Multiwall carbon nanotubes (MWCNTs) have been synthesized by aerosol-assisted catalytic chemical vapor deposition method from a 2% ferrocene solution in toluene at temperatures of 720 and 800 degrees C. After an oxidation by a HNO3/H2SO4 mixture, MWCNTs were dispersed in water and deposited in form of buckypapers with a thickness of approximate to 150m. The obtained materials were used as working electrodes of supercapacitors without adding of binder. The electrode from MWCNTs synthesized at lower temperature showed the larger capacitance in 1M H2SO4 and 6M KOH electrolytes, especially at low scan rates.
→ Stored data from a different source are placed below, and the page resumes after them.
(* ===== verification/Promise.v ===== *)
(** * What the event handler needs of its queue

    [QueueLaws] is the interface between the handler of Model.v and the
    calendar queue: a bag of events, ordered in some way, that loses nothing
    as long as its operations return.  The calendar queue keeps the promise
    while its bucket width stays positive: [watched] stops when it does not. *)
From Stdlib Require Import SpecFloat.
From S2P Require Import Prelude Doubles Numerical Channel Cell CalQueue CalBag CalResize CalOps CalMem Model.
Local Open Scope prog_scope.

Class QueueLaws (O : queue_ops) : Prop := {
  put_law p v s :
    steady s -> qsize (cq s) + 1 < 2 ^ 31 -> nonneg p = true ->
    wpf queue_fault (q_put O p v) (fun _ s' =>
      steady s' /\ contents (cq s') ≡ₚ {| priority := p; payload := v |} :: contents (cq s) /\
      (q_mallocs s <= q_mallocs s')%nat) s;
  get_law s :
    steady s -> contents (cq s) <> [] ->
    wpf queue_fault (q_get O) (fun o s' => exists e, o = Some (payload e) /\
      steady s' /\ contents (cq s) ≡ₚ e :: contents (cq s') /\ (q_mallocs s <= q_mallocs s')%nat) s;
  (* the first event, put at time 0 and taken out again, costs one allocation *)
  first_law v n s s1 s2 :
    calqueue_init s = Ret (tt, s1) ->
    q_put O (of_Z 0) v {| cq := cq s1; q_mallocs := n |} = Ret (tt, s2) ->
    q_mallocs s2 = S n /\
    forall o s3, q_get O s2 = Ret (o, s3) -> q_mallocs s3 = q_mallocs s2;
}.

Section watched.
Context `{L : Libc}.

Definition calendar_queue : queue_ops := {| q_put := calqueue_put; q_get := calqueue_get |}.

Definition check_width : M (qstate loc) unit :=
  q <- queue ;; if above_zero (cwidth q) then ret tt else crash BadConversion.
Definition watched : queue_ops := {|
  q_put p v := calqueue_put p v ;;; check_width;
  q_get := o <- calqueue_get ;; check_width ;;; ret o;
|}.

Lemma wpf_check_width (Q : unit -> qstate loc -> Prop) s :
  (above_zero (cwidth (cq s)) = true -> Q tt s) -> wpf queue_fault check_width Q s.
Proof.
  intros HQ. unfold wpf, check_width. rewrite (bind_run _ _ _ _ _ (run_queue s)).
  destruct (above_zero (cwidth (cq s))); [by apply HQ|done].
Qed.

Lemma check_width_then {A} (a : A) s r : (check_width ;;; ret a) s = Ret r -> r = (a, s).
Proof.
  intros H. unfold bind in H at 1. unfold check_width in H. rewrite (bind_run _ _ _ _ _ (run_queue s)) in H.
  destruct (above_zero (cwidth (cq s))); [by injection H as <-|done].
Qed.

#[export] Instance watched_laws : (forall n, malloc_fails n = false) -> QueueLaws watched.
Proof.
  intros Hmem. split.
  - intros p v s Hs Hlt Hp. pose proof (wpf_calqueue_put Hmem p v s Hs Hlt Hp) as H. cbn [q_put watched].
    pose proof (allocates_calqueue_put p v s) as Ha. apply wpf_bind. unfold wpf at 1. unfold wpf in H.
    destruct (calqueue_put p v s) as [[[] s']|f]; [|apply H]. apply wpf_check_width. intros Hw.
    destruct (proj1 H Hw) as [H1 H2]. split; [done|]. split; [done|]. by apply (Ha tt).
  - intros s Hs Hne. destruct (wpf_calqueue_deq Hmem s Hs Hne) as (e & s1 & _ & Hp & _ & H). cbn [q_get watched].
    pose proof (allocates_calqueue_get (P := loc) s) as Ha. unfold calqueue_get in *.
    apply wpf_bind, wpf_bind. unfold wpf at 1. unfold wpf in H. unfold bind in Ha.
    destruct (calqueue_deq s) as [[o s']|f]; [|apply H]. destruct H as (-> & H & _).
    unfold wpf at 1. cbn [ret]. apply wpf_bind, wpf_check_width. intros Hw. cbn.
    destruct (H Hw) as [Hs' Hc]. exists e. split; [done|]. split; [done|]. rewrite Hc. split; [done|]. by eapply Ha.
  - intros v n s s1 s2 Hinit. cbn [q_put q_get watched].
    destruct (fresh_queue_init s) as (x1 & Hx & B1). rewrite Hinit in Hx. injection Hx as <-.
    assert (fresh_queue [] n {| cq := cq s1; q_mallocs := n |}) as B0 by (destruct B1; by split).
    destruct (fresh_queue_put Hmem (resize 1) v _ _ B0) as (x2 & Hput & B2). unfold calqueue_put.
    rewrite (bind_run _ _ _ _ _ Hput). intros H2.
    assert (s2 = x2) as ->.
    { unfold check_width in H2. rewrite (bind_run _ _ _ _ _ (run_queue x2)) in H2.
      destruct (above_zero (cwidth (cq x2))); [by injection H2 as <-|done]. }
    split; [apply B2|]. intros o s3.
    destruct (fresh_queue_get (resize 1) v _ _ B2) as (x3 & Hget & Hn).
    assert (calqueue_get x2 = Ret (Some v, x3)) as Hg.
    { unfold calqueue_get, calqueue_deq. by rewrite (bind_run _ _ _ _ _ Hget). }
    rewrite (bind_run _ _ _ _ _ Hg). intros [= _ ->]%check_width_then. by rewrite Hn, (nb_mallocs _ _ _ B2).
Qed.
End watched.

(** A computation that returns whatever another one returns. *)
Section refines.
Context {S : Type}.

Definition refines {A} (m1 m2 : M S A) : Prop := forall s r, m1 s = Ret r -> m2 s = Ret r.

#[export] Instance refines_preorder {A} : PreOrder (refines (A := A)).
Proof. split; [by intros m s r|]. intros m1 m2 m3 H1 H2 s r H. by apply H2, H1. Qed.

Lemma refines_bind {A B} (m1 m2 : M S A) (k1 k2 : A -> M S B) :
  refines m1 m2 -> (forall a, refines (k1 a) (k2 a)) -> refines (bind m1 k1) (bind m2 k2).
Proof.
  intros Hm Hk s r. unfold bind. destruct (m1 s) as [[a s1]|f] eqn:E; [|done].
  rewrite (Hm _ _ E). apply Hk.
Qed.

Lemma refines_refl {A} (m : M S A) : refines m m.
Proof. reflexivity. Qed.
End refines.

Section handler.
Context `{L : Libc} `{J : Junk} `{W : JunkWords}.

Lemma refines_on_cal {A} (m1 m2 : M (qstate loc) A) : refines m1 m2 -> refines (on_cal m1) (on_cal m2).
Proof.
  intros Hm s r. unfold on_cal. destruct (m1 (cal_of s)) as [[a q]|f] eqn:E; [|done]. by rewrite (Hm _ _ E).
Qed.

(** A queue whose operations return whatever another's do. *)
Record queue_refines (O1 O2 : queue_ops) : Prop := {
  qr_put p v : refines (q_put O1 p v) (q_put O2 p v);
  qr_get : refines (q_get O1) (q_get O2);
}.

Lemma watched_refines : queue_refines watched calendar_queue.
Proof.
  assert (forall s r, check_width s = Ret r -> r = (tt, s)) as Hc.
  { intros s r. unfold check_width. rewrite (bind_run _ _ _ _ _ (run_queue s)).
    destruct (above_zero _); [|done]. by intros [= <-]. }
  split.
  - intros p v s r. cbn. unfold bind. destruct (calqueue_put p v s) as [[[] s']|f]; [|done].
    by intros ->%Hc.
  - intros s r. cbn. unfold bind at 1. destruct (calqueue_get s) as [[o s']|f]; [|done].
    unfold bind. destruct (check_width s') as [[[] s'']|f] eqn:E; [|done].
    apply Hc in E as [= ->]. done.
Qed.

Section process.
Context (O1 O2 : queue_ops).
Hypothesis HO : queue_refines O1 O2.

Lemma refines_schedule me ty stamp ch : refines (schedule O1 me ty stamp ch) (schedule O2 me ty stamp ch).
Proof.
  apply refines_bind; [apply refines_refl|]. intros c. apply refines_bind; [apply refines_refl|].
  intros e. apply refines_on_cal, HO.
Qed.

Lemma refines_next_call me now st : refines (next_call O1 me now st) (next_call O2 me now st).
Proof.
  apply refines_bind; [apply refines_refl|]. intros p. destruct (recompute_ta (ref_ta p) now); [|apply refines_refl].
  do 2 (apply refines_bind; [apply refines_refl|intros ?]). apply refines_schedule.
Qed.

Lemma refines_process msg st : refines (ProcessEvent O1 msg st) (ProcessEvent O2 msg st).
Proof.
  apply refines_bind; [apply refines_refl|]. intros m. apply refines_bind; [apply refines_refl|]. intros _.
  destruct (type m =? INIT); [|destruct (type m =? START_CALL); [|apply refines_refl]].
  - do 2 (apply refines_bind; [apply refines_refl|intros ?]).
    apply refines_bind; [apply refines_schedule|intros ?]. apply refines_refl.
  - do 2 (apply refines_bind; [apply refines_refl|intros ?]). apply refines_bind.
    + destruct (_ =? 0); [apply refines_refl|]. do 3 (apply refines_bind; [apply refines_refl|intros ?]).
      apply refines_schedule.
    + intros _. apply refines_bind; [apply refines_next_call|]. intros _. apply refines_refl.
Qed.
End process.
End handler.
An increase of double-layer capacitance was due to larger specific surface and microporosity of the material; a gain in pseudocapacitance was attributed to larger quantity of oxygenated groups developed on the defective surface of nanotubes. The electrode showed a good cyclic performance during a repetitive charge/discharge test. A larger specific capacitance of MWCNTs synthesized at 720 degrees C is related with etching of nanotube tips and higher oxygenation of nanotube surface as the result of binder-free buckypaper electrode preparation.